In base a una analisi condotta dalla Fondazione consulenti del lavoro sui dati Istat, il macro settore largamente più colpito dal Covid-19 è stato quello dei servizi, dove, tra giugno 2019 e giugno 2020, si sono persi 810mila posti di lavoro (-4,9%) su un totale di 15,8 milioni di occupati. L’industria in senso stretto cala di appena 30 mila unità, mantenendo quasi inalterata la sua base di 4,7 milioni di occupati (-0,6%), e ci sono 21mila posti di lavoro in meno nell’agricoltura, che a fine giugno impiega in Italia 865 mila addetti (-2,4%). Il comparto delle costruzioni, invece, accresce la sua base occupati di 20mila unità, e sale a un totale di 1,3 milioni (+1,5% rispetto a giugno 2019).
Tra i servizi, il settore più colpito è quello turistico, alberghiero e della ristorazione, che perde 246mila occupati (-16,1%), di cui -158 mila nei ristoranti (-13%) e -88mila nel comparto alberghi/alloggi (-28,3%). Tutti quei lavori di prossimità che si erano dimostrati a rischio già a maggio. Male anche i servizi amministrativi e di supporto alle imprese, che scendono di 103mila unità (-10%). Il commercio perde 191mila occupati in un anno (-5,8%), a causa di un calo degli esercenti. E la crisi colpisce sia il dettaglio (-138 mila occupati, -6,7%), sia l’ingrosso (-51 mila addetti, -6,1%). Rimanendo sempre nel macro settore dei servizi, si ridimensionano gli addetti nel lavoro domestico (-125mila unità, -16,6%), nelle attività immobiliari (-16mila unità, -9,5% rispetto al giugno 2019) e nelle attività artistiche, intrattenimento, tempo libero (-26mila unità, -7,9%). Anche nella pubblica amministrazione, l’istruzione e la sanità gli occupati arretrano di 90mila unità.

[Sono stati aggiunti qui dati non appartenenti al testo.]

Lemma inspect_tables_ok db g v inv sd fr :
  inspect_tables db g = Ok (v, inv, sd, fr) →
  schema_objects db = expected_source_schema ∧ inventory_of db = Ok inv ∧ is_digest sd ∧ is_digest fr ∧ validate_versions v = Ok v ∧
  (∃ seed frontier rest, singleton_of db "migration_seed" ["seed_bytes"; "source_frontier"]%string
      = Ok ([CBlob seed; CBlob frontier] :: rest)) ∧
  ∃ wire suite sdk ui schema store, v =
    sdict [("wire"%string, VStr wire); ("suite"%string, VStr suite); ("schema"%string, schema);
           ("store"%string, store); ("sdk"%string, VStr sdk); ("ui"%string, VStr ui)]
    ∧ atom schema = true ∧ atom store = true.
Proof.
  unfold inspect_tables. intros E. apply bind_Ok in E as (? & _ & E).
  apply bind_Ok in E as ([|r rows] & _ & E); [done|].
  apply bind_Ok in E as (sv & _ & E). apply bind_Ok in E as (? & _ & E).
  apply bind_Ok in E as (wire & _ & E). apply bind_Ok in E as (suite & _ & E).
  apply bind_Ok in E as (schema & _ & E). apply bind_Ok in E as (sdk & _ & E).
  apply bind_Ok in E as (ui & _ & E). apply bind_Ok in E as (versions & Hv & E).
  do 2 apply bind_Ok in E as (? & _ & E). apply bind_Ok in E as ([] & Hs & E).
  apply bind_Ok in E as (inventory & Hi & E). apply bind_Ok in E as (seeds & Hseed & E).
  destruct seeds as [|[|[| | |seed] [|[| | |frontier] [|]]] rest]; try done. injection E as <- <- <- <-.
  split_and!; [|done|apply hexdigest_is..| |by eexists _, _, _|].
  { apply require_Ok in Hs. by apply bool_decide_eq_true in Hs. }
  { pose proof Hv as Hv'. unfold validate_versions in Hv'. cbn [sdict] in Hv'.
    do 5 apply bind_Ok in Hv' as (? & _ & Hv'). injection Hv' as <-. exact Hv. }
  unfold validate_versions in Hv. cbn [sdict fmap list_fmap fst snd] in Hv.
  apply bind_Ok in Hv as (? & _ & Hv). apply bind_Ok in Hv as (texts & Ht & Hv).
  apply bind_Ok in Hv as ([] & Htext & Hv). do 2 apply bind_Ok in Hv as (? & _ & Hv). injection Hv as <-.
  match type of Ht with mapM (sitem ?v) _ = _ =>
    change (mapM (sitem v) _) with
      (@Ok (list value) [cell_value wire; cell_value suite; cell_value schema; cell_value sdk; cell_value ui]) in Ht
  end.
  injection Ht as <-. apply require_Ok in Htext. cbn [forallb] in Htext.
  apply andb_prop in Htext as [H1 Htext]. apply andb_prop in Htext as [H2 Htext].
  apply andb_prop in Htext as [_ Htext]. apply andb_prop in Htext as [H3 Htext].
  apply andb_prop in Htext as [H4 _].
  destruct wire, suite, sdk, ui; try done. eexists _, _, _, _, _, _. split; [reflexivity|].
  split; [by destruct schema|by destruct sv].
Qed.
(* ===== verification/MigrationResume.v ===== *)
(** * Store migration: a migration interrupted anywhere completes when it is run again

    [interrupted] is the invariant of the durable state of a migration; from a state that
    satisfies it, [wp_run] takes a run to its end, whose only errors are the observer's, and
    every state it passes satisfies the invariant again, but for a PLAN.json or JOURNAL.json
    created and not yet written. *)

From S2P Require Import Prelude Bytes Value Json Hash Crash Sqlite Migration MigrationBackup MigrationShadow MigrationEngine MigrationConvert MigrationFacts.
Local Open Scope Z_scope.

(** ** Resuming *)

Section Resume.
Context `{Hash} `{Sqlite}.
Context (e : env) (p : migration_plan) (sd : directory) (b : bytes) (s t : database) (unknown : Z) (w0 : world).
Context (Hp : planned p sd b s).
Context (Hptr : read_active_pointer w0
                = Ok (ActivePointer (p_source_generation p) (hexdigest b) SOURCE_STORE_VERSION)).
Context (Hconv : convert_rows p (hexdigest b) s = Ok t).
Context (Hvalid : validate_tables p (hexdigest b) s t = Ok (p_inventory p, unknown)).
Context (Hunknown : 0 <= unknown) (Hlimit : sqlite_limit t).
Context (Hne : p_source_generation p ≠ p_target_generation p).
Context (Hdev : same_device e = true).
Context (Hconstraints : constraints_hold s = true).
Context (Hschema : p_target_schema_id p = TARGET_SCHEMA_ID).
Context (Hversion : p_target_store_version p = TARGET_STORE_VERSION).
Definition subscribe (cfg : config) (w : world) (consumer : bytes) (expected_cursor : option bytes)
    : crash jstate unit :=
  _ ← lift (efixed consumer 16);
  stamp ← operation cfg w false;
  m ← read_mem;
  _ ← lift (eneed (bool_decide (m_subs m !! consumer = None)) "SUBSCRIPTION_BUSY");
  d ← read_db;
  let r := find_consumer consumer d in
  _ ← (match expected_cursor with Some token => lift (check_cursor cfg consumer token r d) | None => mret tt end);
  _ ← (match r with
       | Some _ => mret tt
       | None =>
           _ ← lift (eneed (len (db_consumers d) <? c_max_consumers cfg) "RESOURCE_LIMIT");
           transaction cfg w "subscribe" stamp false (subscribe_body cfg consumer)
       end);
  _ ← lift (recheck cfg w "recheck" stamp false);
  session ← lift (random_bytes (w_random w) 16);
  set_mem (set_sub consumer (Some (Subscription session None None))).

(** [_check]: a live subscription of the consumer. *)
Definition live_sub (w : world) (consumer : bytes) : crash jstate subscription :=
  _ ← enter w;
  m ← read_mem;
  lift (of_option (event "SUBSCRIPTION_CLOSED") (m_subs m !! consumer)).

(** [_row] *)
Definition consumer_row_of (consumer : bytes) (d : edb) : result consumer_row :=
  of_option corrupt (find_consumer consumer d).
(** ** [subscribe] *)

Lemma wp_subscribe cfg w c expected s :
  journal cfg s → wp (subscribe cfg w c expected) (growing cfg s) (λ _ t, growing cfg s t) s.
Proof.
  intros Hj. unfold subscribe. assert (growing cfg s s) as Hss by by split.
  wp_step. wp_step. destruct (efixed c 16) as [[]|] eqn:Hc; cbn [next]; [|done].
  apply require_Ok, Z.eqb_eq in Hc.
  wp_step. eapply wp_mono; [by apply wp_operation|done|]. intros [stamp|e] s1 (Hcalm & Hj1 & _); cbn [next].
  2: by apply calm_growing.
  pose proof (calm_growing _ _ _ Hcalm Hj1) as Hg1.
  read_step. wp_step. wp_step. destruct (eneed _ _) as [[]|e]; cbn [next]; [|done].
  read_step. cbn zeta.
  assert (∀ u, growing cfg s u → (∃ r, r ∈ db_consumers (js_db u) ∧ cr_consumer r = c) →
    wp (_ ← lift (recheck cfg w "recheck" stamp false); session ← lift (random_bytes (w_random w) 16);
        set_mem (set_sub c (Some (Subscription session None None)))) (growing cfg s) (λ _ t, growing cfg s t) u) as Hend.
  { intros u Hu Hrow. wp_step. wp_step. destruct (recheck _ _ _ _ _) as [[]|e]; cbn [next]; [|done].
    wp_step. wp_step. destruct (random_bytes _ _) as [session|e]; cbn [next]; [|done].
    apply (wp_set_sub cfg); [apply Hu| |].
    - intros sub [= <-]. by split.
    - intros t -> Ht. split; [done|]. cbn. apply Hu. }
  wp_step.
  assert (wp (match expected with Some token => lift (check_cursor cfg c token (find_consumer c (js_db s1)) (js_db s1))
                                | None => mret tt end) (growing cfg s) (λ _ t, t = s1) s1) as Hexp.
  { destruct expected; [by apply wp_lift|by apply wp_ret]. }
  eapply wp_mono; [exact Hexp|done|]. intros [[]|e] ? ->; cbn [next]; [|done].
  wp_step. destruct (find_consumer c (js_db s1)) as [r|] eqn:Hf.
  { apply find_consumer_Some in Hf. apply wp_ret. cbn [next]. apply Hend; [done|]. by exists r. }
  wp_step. wp_step. destruct (eneed _ _) as [[]|e] eqn:Hmax; cbn [next]; [|done].
  apply require_Ok, Z.ltb_lt in Hmax.
  assert (∀ d', subscribe_body cfg c (js_db s1) = Ok d' → sound cfg d' ∧ grows (js_db s1) d' ∧
    ∃ r, r ∈ db_consumers d' ∧ cr_consumer r = c) as Hb.
  { intros d' E. destruct (subscribe_body_Ok _ _ _ _ (journal_sound _ _ Hj1) E Hc Hmax)
      as (? & ? & _ & _ & seal & Hcons). split; [done|]. split; [done|]. rewrite Hcons.
    eexists. split; [apply elem_of_app; right; by left|done]. }
  eapply wp_mono; [apply wp_transaction; [exact Hj1|exact Hg1|]|done|].
  { intros d' E. by destruct (Hb d' E) as (? & ? & _). }
  intros [[]|e] s2 ((_ & _ & Htr) & Hj2 & Hg2); cbn [next].
  - destruct Htr as [E _]. apply Hend; [split; [done|by etrans; [apply Hg1|]]|]. by destruct (Hb _ E) as (_ & _ & ?).
  - split; [done|by etrans; [apply Hg1|]].
Qed.
End Methods.

Section Delivery.
Context `{Hash} `{Sodium}.
Implicit Types (cfg : config) (d : edb) (m : memory) (s t : jstate) (w : world).

(** ** What a consumer is given *)

Definition payload_bytes (es : list event_t) : Z := fold_right Z.add 0 ((λ e, len (ev_payload e)) <$> es).

(** The row of a consumer, and where it stands. *)
Lemma sound_row cfg d r :
  sound cfg d → r ∈ db_consumers d → id_at (er_id <$> db_events d) (cr_position r) = Some (cr_event r) ∧
  0 <= cr_position r <= len (db_events d) ∧ 0 <= cr_revision r.
Proof.
  intros [_ (nc & chain & ids & Ha)] Hr. pose proof (audited_ids _ _ _ _ _ Ha) as ->.
  pose proof (au_consumers _ _ _ _ _ Ha r Hr) as Hc. unfold audit_consumer in Hc.
  apply bind_Ok in Hc as ([] & _ & Hc). apply bind_Ok in Hc as (seal & _ & Hc).
  apply bind_Ok in Hc as ([] & Hc%require_Ok & _). apply andb_true_iff in Hc as [[Hid Hrev]%andb_true_iff _].
  apply bool_decide_eq_true in Hid. split; [done|]. split; [|lia].
  unfold id_at in Hid. destruct (Z.eqb_spec (cr_position r) 0); [len_lia|].
  destruct (Z.leb_spec 1 (cr_position r)); [|done]. apply lookup_lt_Some in Hid. rewrite length_fmap in Hid.
  unfold len. lia.
Qed.

Lemma sound_sequence cfg d i r : sound cfg d → db_events d !! i = Some r → er_sequence r = 1 + Z.of_nat i.
Proof. intros [_ (nc & chain & ids & Ha)] Hi. destruct (audited_event _ _ _ _ _ _ _ Ha Hi). lia. Qed.

Lemma filter_none {A} (P : A → bool) l : (∀ x, x ∈ l → P x = false) → List.filter P l = [].
Proof.
  induction l as [|x l IH]; intros Hl; cbn; [done|]. rewrite Hl by by left. apply IH. intros y Hy. apply Hl. by right.
Qed.
Lemma filter_all {A} (P : A → bool) l : (∀ x, x ∈ l → P x = true) → List.filter P l = l.
Proof.
  induction l as [|x l IH]; intros Hl; cbn; [done|]. rewrite Hl by by left. f_equal. apply IH. intros y Hy. apply Hl. by right.
Qed.

(** The query for the events after a position. *)
Lemma filter_after cfg d p :
  sound cfg d → 0 <= p → List.filter (λ e, p <? er_sequence e) (db_events d) = drop (Z.to_nat p) (db_events d).
Proof.
  intros Hs Hp. rewrite <-(take_drop (Z.to_nat p) (db_events d)) at 1. rewrite List.filter_app.
  rewrite filter_none, filter_all; [done|..].
  - intros r [i Hi]%list_elem_of_lookup. rewrite lookup_drop in Hi. apply Z.ltb_lt.
    rewrite (sound_sequence _ _ _ _ Hs Hi). lia.
  - intros r [i Hi]%list_elem_of_lookup. pose proof (lookup_lt_Some _ _ _ Hi) as Hlt.
    rewrite length_take in Hlt. rewrite lookup_take_lt in Hi by lia. apply Z.ltb_ge.
    rewrite (sound_sequence _ _ _ _ Hs Hi). lia.
Qed.

Lemma take_window_Ok cfg nonces limit size first rows es :
  take_window cfg nonces limit size first rows = Ok es → size <= limit →
  (∃ rows1 rest, rows = rows1 ++ rest ∧ Forall2 (λ r e, decode_event cfg nonces r = Ok e) rows1 es) ∧
  size + payload_bytes es <= limit ∧ (first = true → rows ≠ [] → es ≠ []).
Proof.
  revert size first es. induction rows as [|r rows IH]; intros size first es; cbn [take_window].
  { intros [= <-] Hl. split; [by exists [], []|]. split; [unfold payload_bytes; cbn; lia|done]. }
  intros E Hl. apply bind_Ok in E as (e & He & E). destruct (Z.ltb_spec limit (size + len (ev_payload e))).
  - apply bind_Ok in E as ([] & Hf%require_Ok & [= <-]). split; [by exists [], (r :: rows)|].
    split; [unfold payload_bytes; cbn; lia|]. by destruct first.
  - apply bind_Ok in E as (es' & E & [= <-]). apply IH in E as ((rows1 & rest & -> & Hf) & Hb & _); [|done].
    split; [exists (r :: rows1), rest; split; [done|by constructor]|].
    split; [unfold payload_bytes in *; cbn; lia|done].
Qed.
Lemma insert_blocks_Ok eid i l d d' :
  insert_blocks eid i l d = Ok d' → 0 <= i →
  d' = set_blocks (t_blocks d') (t_eblocks d') d ∧
  (∀ k b, t_blocks d !! k = Some b → t_blocks d' !! k = Some b) ∧
  (∀ k r, t_blocks d' !! k = Some r → t_blocks d !! k = Some r ∨
     ∃ b, (k, b) ∈ l ∧ r = BlockRow (len b) (block_path k) 1 BLOCK_CLASS) ∧
  (∀ k b, (k, b) ∈ l → is_Some (t_blocks d' !! k)) ∧
  (∀ x k j, t_eblocks d' !! (x, k) = Some j ↔
     t_eblocks d !! (x, k) = Some j ∨ (x = eid ∧ i <= j ∧ l.*1 !! Z.to_nat (j - i) = Some k)).
Proof.
  revert i d. induction l as [|[bid b] l IH]; intros i d E Hi; cbn [insert_blocks] in E.
  - injection E as <-. split_and!; [by destruct d|auto|auto|by intros ? ? ?%not_elem_of_nil|].
    intros x k j. split; [auto|]. intros [?|(_ & _ & Hl)]; [done|]. cbn in Hl. by rewrite lookup_nil in Hl.
  - apply bind_Ok in E as (d1 & E1 & E). unfold insert_eblock in E1. statement E1.
    set (row := BlockRow (len b) (block_path bid) 1 BLOCK_CLASS) in *.
    destruct (ignore_block_cases bid row d) as (Hd & Hkeep & Hnew). set (dm := ignore_block bid row d) in *.
    apply IH in E as (E & Hk & Hr & Hp & He); [|lia]. cbn in Hk, Hr, He.
    clearbody dm. assert (t_eblocks dm = t_eblocks d) as Heb by (rewrite Hd; done).
    split_and!.
    + rewrite E at 1. rewrite Hd. done.
    + intros k r Hkr. by apply Hk, Hkeep.
    + intros k r [Hkr|(c & Hc & ->)]%Hr; [|right; exists c; split; [by right|done]].
      destruct (Hnew k r Hkr) as [|[-> ->]]; [by left|]. right. exists b. split; [by left|done].
    + intros k c [[= -> ->]|Hc]%elem_of_cons; [|by eapply Hp].
      destruct (t_blocks dm !! bid) as [r|] eqn:Er; [|by destruct H1].
      eexists. by eapply Hk.
    + intros x k j. rewrite He, lookup_insert_Some, Heb. cbn.
      split.
      * intros [[[[= <- <-] <-]|[_ ?]]|(-> & Hj & Hl)]; [right|by left|right].
        -- split; [done|]. split; [lia|]. apply (lookup_cons_Z bid bid l.*1); [lia|by left].
        -- split; [done|]. split; [lia|]. apply (lookup_cons_Z bid k l.*1); [lia|by right].
      * intros [Hold|(-> & Hj & [[<- <-]|[Hj' Hl]]%lookup_cons_Z)]; [|by left; left|by right|done].
        left. right. split; [|done]. intros [= <- <-]. rewrite Heb in *. congruence.
Qed.
(** ** A commit *)

(** The tables after the commit of [p], in a database whose blocks become [blocks] and
    [eblocks]. *)
Definition committed (gen : bytes) (e : entry) (r : reservation_row) blocks eblocks (d : tables) : tables :=
  let p := l_p e in
  Tables (t_fences d) (t_spaces d) (t_intents d) (t_nonces d)
    (<[p_reservation p := ReservationRow (rv_operation r) (rv_context r) (rv_nonce r) (Some (l_id e))]> (t_reservations d))
    (<[l_id e := envelope_of (l_state e) p]> (t_envelopes d)) (<[l_op e := ledger_row_of e]> (t_ledger d))
    (<[actor_key e := actor_of e]> (t_actors d))
    (<[object_key e := match t_catalog d !! object_key e with
                       | Some x => CatalogRow (ct_kind x) (ct_schema x) (p_cache p) (ct_tombstone x) (ct_frontier x)
                       | None => catalog_of e
                       end]> (t_catalog d))
    (list_to_set ((λ x, (l_id e, x)) <$> p_deps p) ∪ t_deps d) blocks eblocks
    (<[l_id e := OutboxRow (l_op e) 0 None "pending"]> (t_outbox d))
    (<[l_op e := commit_row_of gen (next_order d) e]> (t_meta d)).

L’industria, invece, come detto tiene, ed esce dalla crisi sanitaria con livelli di occupazione sostanzialmente inalterati: a soffrire sono soprattutto i settori delle confezioni in pelle (-12%), stampa e produzione su supporti registrati (-10,9%) e fabbricazione di articoli di gomma e materie plastiche (-6,2% di occupati a fine giugno 2020 rispetto a giugno 2019). Ci sono però anche segni positivi e comparti nei quali le opportunità di lavoro crescono. Ad esempio, i servizi legati a forniture di energia elettrica aumentano il numero di addetti del 12,2%, i servizi di informazione viaggiano a +9,8%, la ricerca scientifica a +8,2%. E poi il mondo digitale: la riparazione di computer a +8,2%, la fabbricazione di pc e di altri prodotti di elettronica +8,2%, la programmazione/consulenza informatica è a +3,9%. O, ancora, i lavori legati alle costruzioni, alle infrastrutture: l’ingegneria civile aumenta del 7,7% il numero dei propri occupati da giugno 2019 a giugno 2020, gli studi di architettura e ingegneria del 2,8%, i lavori di costruzione specializzati del 2,3%. Bene, infine, i servizi alla persona (parrucchieri, estetisti, lavanderie), a +2,2%, e la produzione farmaceutica, a +7,1%.
Insomma, come sottolinea lo studio della Fondazione consulenti del lavoro, “l’impatto della pandemia da Covid-19 sull’occupazione è fortemente differenziato a livello settoriale, esponendo alcune attività produttive a una crisi senza precedenti e altre a cercare di resistere aiutate anche dal blocco dei licenziamenti, che già a fine anno potrebbe portare a un saldo occupazionale ben diverso da quello di giugno”. Ovviamente “le classifiche, così come i dati, divengono utili se letti in chiave propositiva”, dichiara la presidente del Consiglio nazionale dell’ordine dei consulenti del lavoro, Marina Calderone, “e se ci aiutano a focalizzare dove indirizzare energie e investimenti. Per questo diviene importante saper sfruttare bene le risorse messe a disposizione dal Recovery fund, mettendo a sistema le competenze di chi, per professione e formazione, conosce il mercato del lavoro e può contribuire al meglio alla realizzazione di progetti per il rilancio del paese”.